■ **Your instructions**
Everything from the line that holds "split; [by apply decodes_sample|]." through the end of the data below should be output exactly, both ends included.

■ **Provided data**
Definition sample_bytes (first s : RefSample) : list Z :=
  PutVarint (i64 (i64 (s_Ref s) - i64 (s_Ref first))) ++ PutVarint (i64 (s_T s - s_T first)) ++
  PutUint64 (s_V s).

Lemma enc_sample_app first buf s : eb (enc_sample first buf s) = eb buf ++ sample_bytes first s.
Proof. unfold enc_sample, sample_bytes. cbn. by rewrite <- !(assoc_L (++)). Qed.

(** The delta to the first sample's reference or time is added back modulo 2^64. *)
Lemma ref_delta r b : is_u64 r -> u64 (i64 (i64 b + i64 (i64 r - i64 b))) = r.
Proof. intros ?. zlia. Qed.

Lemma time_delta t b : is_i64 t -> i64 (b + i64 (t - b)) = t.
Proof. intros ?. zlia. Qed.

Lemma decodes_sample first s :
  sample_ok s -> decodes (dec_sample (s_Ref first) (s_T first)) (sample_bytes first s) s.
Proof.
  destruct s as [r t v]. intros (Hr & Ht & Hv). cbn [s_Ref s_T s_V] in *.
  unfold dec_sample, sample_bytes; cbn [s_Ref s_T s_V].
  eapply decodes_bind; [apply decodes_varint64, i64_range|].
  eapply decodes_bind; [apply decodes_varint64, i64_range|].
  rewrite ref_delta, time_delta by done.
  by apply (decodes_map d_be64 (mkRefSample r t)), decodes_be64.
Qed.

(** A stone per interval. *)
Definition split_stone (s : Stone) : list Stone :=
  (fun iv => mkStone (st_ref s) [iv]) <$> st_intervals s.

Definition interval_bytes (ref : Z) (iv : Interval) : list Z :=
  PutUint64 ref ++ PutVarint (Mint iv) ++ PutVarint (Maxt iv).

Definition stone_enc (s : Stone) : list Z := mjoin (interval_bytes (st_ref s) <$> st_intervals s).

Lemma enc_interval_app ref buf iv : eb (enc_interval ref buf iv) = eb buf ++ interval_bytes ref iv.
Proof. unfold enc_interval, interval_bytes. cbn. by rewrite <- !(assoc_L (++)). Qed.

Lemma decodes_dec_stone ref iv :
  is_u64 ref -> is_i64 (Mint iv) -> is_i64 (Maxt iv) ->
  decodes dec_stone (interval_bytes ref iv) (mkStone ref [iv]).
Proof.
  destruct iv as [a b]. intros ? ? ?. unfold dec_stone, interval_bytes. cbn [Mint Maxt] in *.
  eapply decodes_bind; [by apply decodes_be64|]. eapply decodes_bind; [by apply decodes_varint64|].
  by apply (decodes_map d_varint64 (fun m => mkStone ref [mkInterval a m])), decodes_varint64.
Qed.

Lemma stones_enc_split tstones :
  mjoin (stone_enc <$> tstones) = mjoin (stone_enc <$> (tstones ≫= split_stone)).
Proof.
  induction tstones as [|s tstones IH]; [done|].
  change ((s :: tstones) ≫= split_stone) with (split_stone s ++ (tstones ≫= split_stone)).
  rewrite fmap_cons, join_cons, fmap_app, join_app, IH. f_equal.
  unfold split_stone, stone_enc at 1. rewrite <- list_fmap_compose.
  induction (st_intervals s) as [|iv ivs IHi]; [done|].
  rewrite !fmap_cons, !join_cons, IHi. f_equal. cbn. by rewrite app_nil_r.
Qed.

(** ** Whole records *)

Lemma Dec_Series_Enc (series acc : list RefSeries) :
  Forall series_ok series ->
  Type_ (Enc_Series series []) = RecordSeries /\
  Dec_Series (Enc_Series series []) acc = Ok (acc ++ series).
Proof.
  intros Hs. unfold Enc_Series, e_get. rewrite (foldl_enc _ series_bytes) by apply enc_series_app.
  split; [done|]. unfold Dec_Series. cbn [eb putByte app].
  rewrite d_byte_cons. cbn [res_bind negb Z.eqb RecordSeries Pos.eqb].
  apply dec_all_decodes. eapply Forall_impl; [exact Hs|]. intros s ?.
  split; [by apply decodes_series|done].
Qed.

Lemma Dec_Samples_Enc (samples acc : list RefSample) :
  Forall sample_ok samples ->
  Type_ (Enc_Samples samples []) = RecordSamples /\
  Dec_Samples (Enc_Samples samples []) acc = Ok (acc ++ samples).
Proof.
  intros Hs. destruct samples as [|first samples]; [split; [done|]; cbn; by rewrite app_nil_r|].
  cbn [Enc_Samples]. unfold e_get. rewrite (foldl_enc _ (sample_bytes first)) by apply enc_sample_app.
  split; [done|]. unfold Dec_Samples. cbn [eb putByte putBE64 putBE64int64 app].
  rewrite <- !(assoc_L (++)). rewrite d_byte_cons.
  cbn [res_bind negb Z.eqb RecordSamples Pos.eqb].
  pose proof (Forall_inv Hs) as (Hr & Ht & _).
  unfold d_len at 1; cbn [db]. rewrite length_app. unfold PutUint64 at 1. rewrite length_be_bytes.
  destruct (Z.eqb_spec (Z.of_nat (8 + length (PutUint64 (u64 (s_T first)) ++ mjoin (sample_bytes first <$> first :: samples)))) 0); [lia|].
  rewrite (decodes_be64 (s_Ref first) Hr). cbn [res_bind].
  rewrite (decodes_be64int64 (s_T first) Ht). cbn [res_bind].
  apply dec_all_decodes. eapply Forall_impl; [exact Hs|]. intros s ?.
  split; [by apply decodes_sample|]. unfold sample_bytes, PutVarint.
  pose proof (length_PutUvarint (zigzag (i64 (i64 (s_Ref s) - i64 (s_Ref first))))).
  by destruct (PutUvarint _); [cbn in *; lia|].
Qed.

■ **Solution to this task**
  split; [by apply decodes_sample|]. unfold sample_bytes, PutVarint.
  pose proof (length_PutUvarint (zigzag (i64 (i64 (s_Ref s) - i64 (s_Ref first))))).
  by destruct (PutUvarint _); [cbn in *; lia|].
Qed.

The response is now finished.